Recursive Sound Source Separation with Deep Learning-based Beamforming for Unknown Number of Sources

Hokuto Munakata; Ryu Takeda; Kazunori Komatani

2023 INTERSPEECH INTERSPEECH 2023

Recursive Sound Source Separation with Deep Learning-based Beamforming for Unknown Number of Sources

Abstract

We propose a recursive separation model for an unknown number of sound sources based on deep learning-based beamforming. Recursive separation models have been investigated as a way to separate a mixture signal composed of an unknown number of sources in a single-channel condition. The mixture signal is separated with residual information in a recursive manner.

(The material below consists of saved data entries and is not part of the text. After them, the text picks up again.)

(** A stand-in for the engine, to run the matcher on examples: the fold of
    ASCII and Latin-1, of [U+0130] and of the Kelvin and Angstrom signs,
    every other unit left alone. *)
Definition example_lower_unit (u : N) : list N :=
  if ((65 <=? u) && (u <=? 90))%N then [(u + 32)%N]
  else if ((192 <=? u) && (u <=? 222) && negb (u =? 215))%N then [(u + 32)%N]
  else if (u =? 304)%N then [105%N; 775%N]
  else if (u =? 8490)%N then [107%N]
  else if (u =? 8491)%N then [229%N]
  else [u].

Definition example_lowercase (s : list N) : list N :=
  s ≫= example_lower_unit.

Definition example_unicode : Js.Unicode.
Proof.
  assert (∀ s, Js.lower_with example_lowercase s = example_lowercase s) as E.
  { intros s. unfold Js.lower_with.
    destruct (Js.is_ascii s) eqn:Hs; [|reflexivity].
    induction s as [|u s IH]; [reflexivity|].
    simpl in Hs. apply andb_prop in Hs as [Hu Hs].
    unfold example_lowercase in *. rewrite fmap_cons, bind_cons, IH by exact Hs.
    apply N.ltb_lt in Hu.
    unfold Js.lower_ascii, example_lower_unit.
    destruct ((65 <=? u)%N && (u <=? 90)%N); [reflexivity|].
    replace (192 <=? u)%N with false by (symmetry; apply N.leb_gt; lia).
    replace (u =? 304)%N with false by (symmetry; apply N.eqb_neq; lia).
    replace (u =? 8490)%N with false by (symmetry; apply N.eqb_neq; lia).
    replace (u =? 8491)%N with false by (symmetry; apply N.eqb_neq; lia).
    reflexivity. }
  assert (∀ w x b, Js.startsWith x w = true → Js.startsWith (x ++ b) w = true)
    as S1.
  { induction w as [|c w IH]; intros [|d x] b H; simpl in *;
      [done | done | done |].
    destruct (decide (c = d)); [by apply IH | done]. }
  assert (∀ w x b, Js.includes x w = true → Js.includes (x ++ b) w = true)
    as S2.
  { intros w x b. induction x as [|d x IH].
    - simpl. destruct w; [|done]. intros _. by destruct b.
    - change (Js.includes (d :: x) w)
        with (if Js.startsWith (d :: x) w then true else Js.includes x w).
      change (Js.includes ((d :: x) ++ b) w)
        with (if Js.startsWith ((d :: x) ++ b) w then true
              else Js.includes (x ++ b) w).
      destruct (Js.startsWith (d :: x) w) eqn:H0.
      + intros _. by rewrite (S1 w (d :: x) b H0).
      + intros H. rewrite (IH H).
        by destruct (Js.startsWith ((d :: x) ++ b) w). }
  assert (∀ w a x, Js.includes x w = true → Js.includes (a ++ x) w = true)
    as S3.
  { intros w a x H. induction a as [|c a IH]; [done|].
    change (Js.includes ((c :: a) ++ x) w)
      with (if Js.startsWith ((c :: a) ++ x) w then true
            else Js.includes (a ++ x) w).
    rewrite IH. by destruct (Js.startsWith ((c :: a) ++ x) w). }
  refine {| Js.lowercase := example_lowercase |}.
  - intros a b. rewrite !E. unfold example_lowercase.
    rewrite bind_app, bind_cons. reflexivity.
  - intros s Hs. rewrite E. unfold example_lowercase.
    induction s as [|u s IH]; [reflexivity|].
    simpl in Hs. apply andb_prop in Hs as [Hu Hs].
    rewrite bind_cons, IH by exact Hs.
    replace (example_lower_unit u) with [u]; [reflexivity|].
    unfold Js.is_whitespace in Hu.
    repeat (apply orb_prop in Hu as [Hu|Hu]);
      repeat (apply andb_prop in Hu as [? Hu]);
      repeat match goal with
      | H : (_ <=? _)%N = true |- _ => apply N.leb_le in H
      | H : (_ =? _)%N = true |- _ => apply N.eqb_eq in H
      end;
      unfold example_lower_unit;
      (assert (((65 <=? u) && (u <=? 90))%N = false) as ->
         by (rewrite andb_false_iff, !N.leb_gt; lia));
      (assert (((192 <=? u) && (u <=? 222) && negb (u =? 215))%N = false) as ->
         by (rewrite !andb_false_iff, !N.leb_gt; lia));
      (assert ((u =? 304)%N = false) as -> by (apply N.eqb_neq; lia));
      (assert ((u =? 8490)%N = false) as -> by (apply N.eqb_neq; lia));
      (assert ((u =? 8491)%N = false) as -> by (apply N.eqb_neq; lia));
      reflexivity.
  - intros pre s post w _ H. rewrite E in *. unfold example_lowercase.
    rewrite !bind_app. by apply S3, S2.
Defined.

#[global] Existing Instance example_unicode.

(** ** Words for the further properties *)

(** [matches A B]: how many entries of [A] read, in lower case, as an entry
    of [B] does. *)
Definition matches `{!Js.Unicode} (A B : list (list N)) : nat :=
  length (filter (λ a, Js.toLowerCase a ∈ Js.toLowerCase <$> B) A).

(** ** The other routes of the server

    The routes are functions on the collections of the store.  What the
    libraries draw at run time is an argument of the route: the [_id] of a
    new document and the time of [Date.now].  Request bodies carry strings
    where the forms of the client send strings; a field a body may lack is an
    [option].  The id of a user is the one the server wrote into the token,
    which is well-formed; the id of a job comes from the request and is cast
    to an [ObjectId], which fails on a string that is not one.  The store is
    taken to answer; requests are served one after the other. *)

(** [a + ' ' + b] on fields that may be [undefined]: the missing field reads
    as the text [undefined]. *)
Definition to_string (field : option (list N)) : list N :=
  default (js "undefined") field.

(** [extractSkillsFromText(requirements + ' ' + description)], the skills a
    posted job is stored with. *)
Definition posted_skills `{!Js.Unicode}
    (requirements description : option (list N)) : list (list N) :=
  extractSkillsFromText
    (to_string requirements ++ js " " ++ to_string description).
(** X3.  On a command line [main] accepts, the stage value is empty or one
    registered stage, so lines 127-136 do not raise: the stages to do are all
    ten or that one, they are pairwise different, and the lookup of line 171
    finds a class for each. *)
Theorem accepted_stage_is_dispatchable (S I T C : list string)
    (cmd_args : argv.t) (a : args.t) :
  parse_args S I T C cmd_args = Ok a ->
  exists stages,
    stages_to_do (args.stage a) = Ok stages /\
    (stages = keys reduction_stages \/ stages = [args.stage a]) /\
    NoDup stages /\
    forall stage, In stage stages ->
      exists cls, getitem reduction_stages stage = Ok cls.
Proof.
  intros H. apply parse_args_inv in H.
  destruct H as (_ & _ & _ & _ & _ & Hstage & _).
  apply optional_choice_ok in Hstage.
  assert (Hkeys : NoDup (keys reduction_stages))
    by (cbn; repeat constructor; cbn; intuition discriminate).
  destruct Hstage as [[_ ->] | [_ Hin]].
  - exists (keys reduction_stages). repeat split; auto.
    intros stage Hs. now apply getitem_keys.
  - exists [args.stage a]. rewrite (stages_to_do_registered _ Hin).
    repeat split; auto.
    + repeat constructor. intros [].
    + intros stage [<- | []]. now apply getitem_keys.
Qed.
Lemma requests_apply a h : wf h →
  requests (apply a h) = requests h + length (registered [a]).
Proof.
  intros Hwf.
  assert (Hrm : ∀ h1 h2 id' p s, wf h1 → requests h1 = requests h →
                 removes id' p s h1 h2 → requests h2 = requests h).
  { intros h1 h2 id' p s _ H1 Hrm. by rewrite (rm_requests _ _ _ _ _ Hrm). }
  destruct a as [sid w t id'|id' d m u|k|k|sid|]; simpl; rewrite ?Nat.add_0_r.
  - lia.
  - destruct (pending h !! id') as [e|] eqn:He.
    + eapply Hrm; [done..|]. by apply respond_removes.
    + unfold respond. by rewrite He.
  - destruct (timeout_cases h k) as [->|[H|(id' & _ & H)]]; [done| |by eapply Hrm].
    by rewrite (dr_requests _ _ H).
  - destruct (abort_cases h k Hwf) as [->|[H|(id' & H)]]; [done| |by eapply Hrm].
    by rewrite (dr_requests _ _ H).
  - by apply (cancelForSession_keeps (λ h0, requests h0 = requests h)).
  - by apply (cancelAll_keeps (λ h0, requests h0 = requests h)).
Qed.

Lemma requests_applyAll acts h : wf h →
  requests (applyAll acts h) = requests h + length (registered acts).
Proof.
  revert h. induction acts as [|a acts IH]; intros h Hwf; [simpl; lia|].
  cbn [applyAll foldl]. fold (applyAll acts (apply a h)).
  rewrite IH by (by apply wf_apply). rewrite requests_apply by done.
  rewrite (registered_cons a acts), length_app. lia.
Qed.

(** A loop that cancels only entries of other sessions leaves the entry. *)
Lemma cancel_loop_spares sid id e l h :
  sessionId e ≠ sid → (∀ e', (id, e') ∈ l → e' = e) →
  pending
    (foldl (λ h kv, if bool_decide (sessionId kv.2 = sid)
                    then cancelEntry (js "Session closed") h kv else h) h l) !! id
  = pending h !! id.
Proof.
  intros Hsid. revert h. induction l as [|[k v] l IH]; intros h Hl; [done|].
  cbn [foldl]. rewrite IH by (intros e' Hin; apply Hl; by right).
  cbn [snd]. destruct (bool_decide (sessionId v = sid)) eqn:E; [|done].
  apply bool_decide_eq_true in E. simpl.
  apply lookup_delete_ne. intros ->. rewrite (Hl v) in E; [done|left].
Qed.

(** An entry stays where it is under every action that does not touch it,
    when ids are not reused. *)
Lemma entry_stays a h used id e :
  wf h → owned h used → pending h !! id = Some e →
  touches id (sessionId e) (promise e) a = false →
  (∀ x, x ∈ registered [a] → x ∉ used) →
  pending (apply a h) !! id = Some e.
Proof.
  intros Hwf Ho He Ht Hfresh.
  destruct (wf_entry h Hwf id e He) as (H1 & H2 & H3 & H4 & H5).
  assert (Hused : id ∈ used).
  { destruct (own_timer h used Ho _ _ H3) as [Hin _]. done. }
  assert (Hrm : ∀ id' s, id' ≠ id → ∀ p h', removes id' p s h h' →
                 pending h' !! id = Some e).
  { intros id' s Hne p h' Hrm. rewrite (rm_pending _ _ _ _ _ Hrm).
    by rewrite lookup_delete_ne. }
  assert (Hcap : ∀ k id', k ≠ promise e → captured h k id' → id' ≠ id).
  { intros k id' Hk [(t & Hkt & Hid)|Hl] ->.
    - destruct (own_timer h used Ho k t Hkt) as [_ Hown].
      rewrite Hid in Hown. specialize (Hown e He). congruence.
    - destruct (own_listener h used Ho k id Hl) as [_ Hown].
      specialize (Hown e He). congruence. }
  destruct a as [sid w t id'|id' d m u|k|k|sid|]; simpl in *.
  - rewrite lookup_insert_ne; [done|]. intros ->. apply (Hfresh id); [left|done].
  - apply bool_decide_eq_false in Ht.
    destruct (pending h !! id') as [e'|] eqn:He'.
    + eapply (Hrm id'); [done|]. by apply respond_removes.
    + unfold respond. by rewrite He'.
  - apply bool_decide_eq_false in Ht.
    destruct (timeout_cases h k) as [->|[H|(id' & _ & H)]]; [done| |].
    + by rewrite (dr_pending _ _ H).
    + eapply (Hrm id'); [|done]. eapply Hcap; [done|]. apply (rm_captured _ _ _ _ _ H).
  - apply bool_decide_eq_false in Ht.
    destruct (abort_cases h k Hwf) as [->|[H|(id' & H)]]; [done| |].
    + by rewrite (dr_pending _ _ H).
    + eapply (Hrm id'); [|done]. eapply Hcap; [done|]. apply (rm_captured _ _ _ _ _ H).
  - apply bool_decide_eq_false in Ht. unfold cancelForSession.
    rewrite (cancel_loop_spares sid id e); [done|congruence|].
    intros e' Hin. apply elem_of_map_to_list in Hin. congruence.
  - done.
Qed.

Lemma entry_stays_all acts h used id e :
  wf h → owned h used → pending h !! id = Some e →
  Forall (λ a, touches id (sessionId e) (promise e) a = false) acts →
  NoDup (registered acts ++ used) →
  pending (applyAll acts h) !! id = Some e.
Proof.
  revert h used. induction acts as [|a acts IH]; intros h used Hwf Ho He Ht Hnd; [done|].
  apply Forall_cons in Ht as [Ha Ht].
  rewrite registered_cons, <- app_assoc in Hnd.
  apply NoDup_app in Hnd as (Hnd1 & Hnd2 & Hnd3).
  assert (Hfresh : ∀ x, x ∈ registered [a] → x ∉ used).
  { intros x Hx Hin. apply (Hnd2 x Hx). apply elem_of_app. by right. }
  cbn [applyAll foldl]. fold (applyAll acts (apply a h)).
  apply (IH (apply a h) (registered [a] ++ used)).
  - by apply wf_apply.
  - by apply owned_apply.
  - by eapply entry_stays.
  - done.
  - apply NoDup_app in Hnd3 as (H3 & H4 & H5).
    apply NoDup_app. split; [done|]. split.
    + intros x Hx Hin. apply elem_of_app in Hin as [Hin|Hin].
      * apply (Hnd2 x Hin). apply elem_of_app. by left.
      * by apply (H4 x Hx).
    + apply NoDup_app. split; [done|]. split; [|done]. done.
Qed.

End permission_facts.

(** ** Closures over one tool-use id *)

Section permission_sole.
Import Permission.
Implicit Types (h : handler) (id : jsstring) (P : nat → Prop).

Lemma sole_removes id P id' p s h h' :
  sole h id P → removes id' p s h h' → sole h' id P.
Proof.
  intros [S1 S2] Hrm. split.
  - intros k t Hk Hid. destruct (rm_timers _ _ _ _ _ Hrm k) as [Heq|[Hnone _]].
    + rewrite Heq in Hk. eauto.
    + congruence.
  - intros k Hk. destruct (rm_listeners _ _ _ _ _ Hrm k) as [Heq|[Hnone _]].
    + rewrite Heq in Hk. eauto.
    + congruence.
Qed.

Lemma sole_drops id P h h' : sole h id P → drops h h' → sole h' id P.
Proof.
  intros [S1 S2] Hdr. split.
  - intros k t Hk Hid. destruct (dr_timers _ _ Hdr k) as [Heq|[Hnone _]].
    + rewrite Heq in Hk. eauto.
    + congruence.
  - intros k Hk. destruct (dr_listeners _ _ Hdr k) as [Heq|[Hnone _]].
    + rewrite Heq in Hk. eauto.
    + congruence.
Qed.

(** An action that is not a call of the callback for [id] makes no closure
    over [id]. *)
Lemma sole_apply a h id P :
  wf h → sole h id P → registers id a = false → sole (apply a h) id P.
Proof.
  intros Hwf Hs Hreg.
  destruct a as [sid w t id'|id' d m u|k|k|sid|]; simpl.
  - simpl in Hreg. apply bool_decide_eq_false in Hreg. destruct Hs as [S1 S2].
    split; simpl.
    + intros k t0 Hk Hid. destruct (decide (k = requests h)) as [->|Hne].
      * rewrite lookup_insert_eq in Hk. injection Hk as <-. done.
      * rewrite lookup_insert_ne in Hk by done. eauto.
    + intros k Hk. destruct (decide (k = requests h)) as [->|Hne].
      * rewrite lookup_insert_eq in Hk. congruence.
      * rewrite lookup_insert_ne in Hk by done. eauto.
  - destruct (pending h !! id') as [e|] eqn:He.
    + eapply sole_removes; [done|]. by apply respond_removes.
    + unfold respond. by rewrite He.
  - destruct (timeout_cases h k) as [->|[H|(id' & _ & H)]];
      [done | by eapply sole_drops | by eapply sole_removes].
  - destruct (abort_cases h k Hwf) as [->|[H|(id' & H)]];
      [done | by eapply sole_drops | by eapply sole_removes].
  - apply (cancelForSession_keeps (λ h, sole h id P) sid h); [|done..].
    intros h1 h2 id' p s _ H1 Hrm. by eapply sole_removes.
  - apply (cancelAll_keeps (λ h, sole h id P) h); [|done..].
    intros h1 h2 id' p s _ H1 Hrm. by eapply sole_removes.
Qed.

Lemma sole_applyAll acts h id P :
  wf h → sole h id P → Forall (λ a, registers id a = false) acts →
  sole (applyAll acts h) id P.
Proof.
  revert h. induction acts as [|a acts IH]; intros h Hwf Hs Hreg; [done|].
  apply Forall_cons in Hreg as [Ha Hreg]. simpl.
  apply IH; [by apply wf_apply | by apply sole_apply | done].
Qed.

Lemma sole_new ms id P : sole (newPermissionHandler ms) id P.
Proof. split; intros k *; simpl; by rewrite lookup_empty. Qed.

(** The call of the callback for [id] on a handler without closures over
    [id]. *)
Lemma sole_canUseTool h sid w t id :
  sole h id (λ _, False) →
  sole (canUseTool sid w t id h).1 id (λ k, k = requests h).
Proof.
  intros [S1 S2]. split; simpl.
  - intros k t0 Hk Hid. destruct (decide (k = requests h)) as [->|Hne]; [done|].
    rewrite lookup_insert_ne in Hk by done. by destruct (S1 k t0 Hk Hid).
  - intros k Hk. destruct (decide (k = requests h)) as [->|Hne]; [done|].
    rewrite lookup_insert_ne in Hk by done. by destruct (S2 k Hk).
Qed.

Although the recursive separation model can be extended to a multi-channel condition using a beamforming-based filter, the separation performance is degraded because the beamforming-based filter tends to accumulate estimation errors in the recursions. To address this problem, we introduce a local Gaussian model (LGM)-based recursive separation model. The proposed method mitigates the accumulation of errors by reusing estimated parameters and applying only one filter to the mixture signal. Experimental results show that our proposed method outperforms a separation model using an accumulative filter.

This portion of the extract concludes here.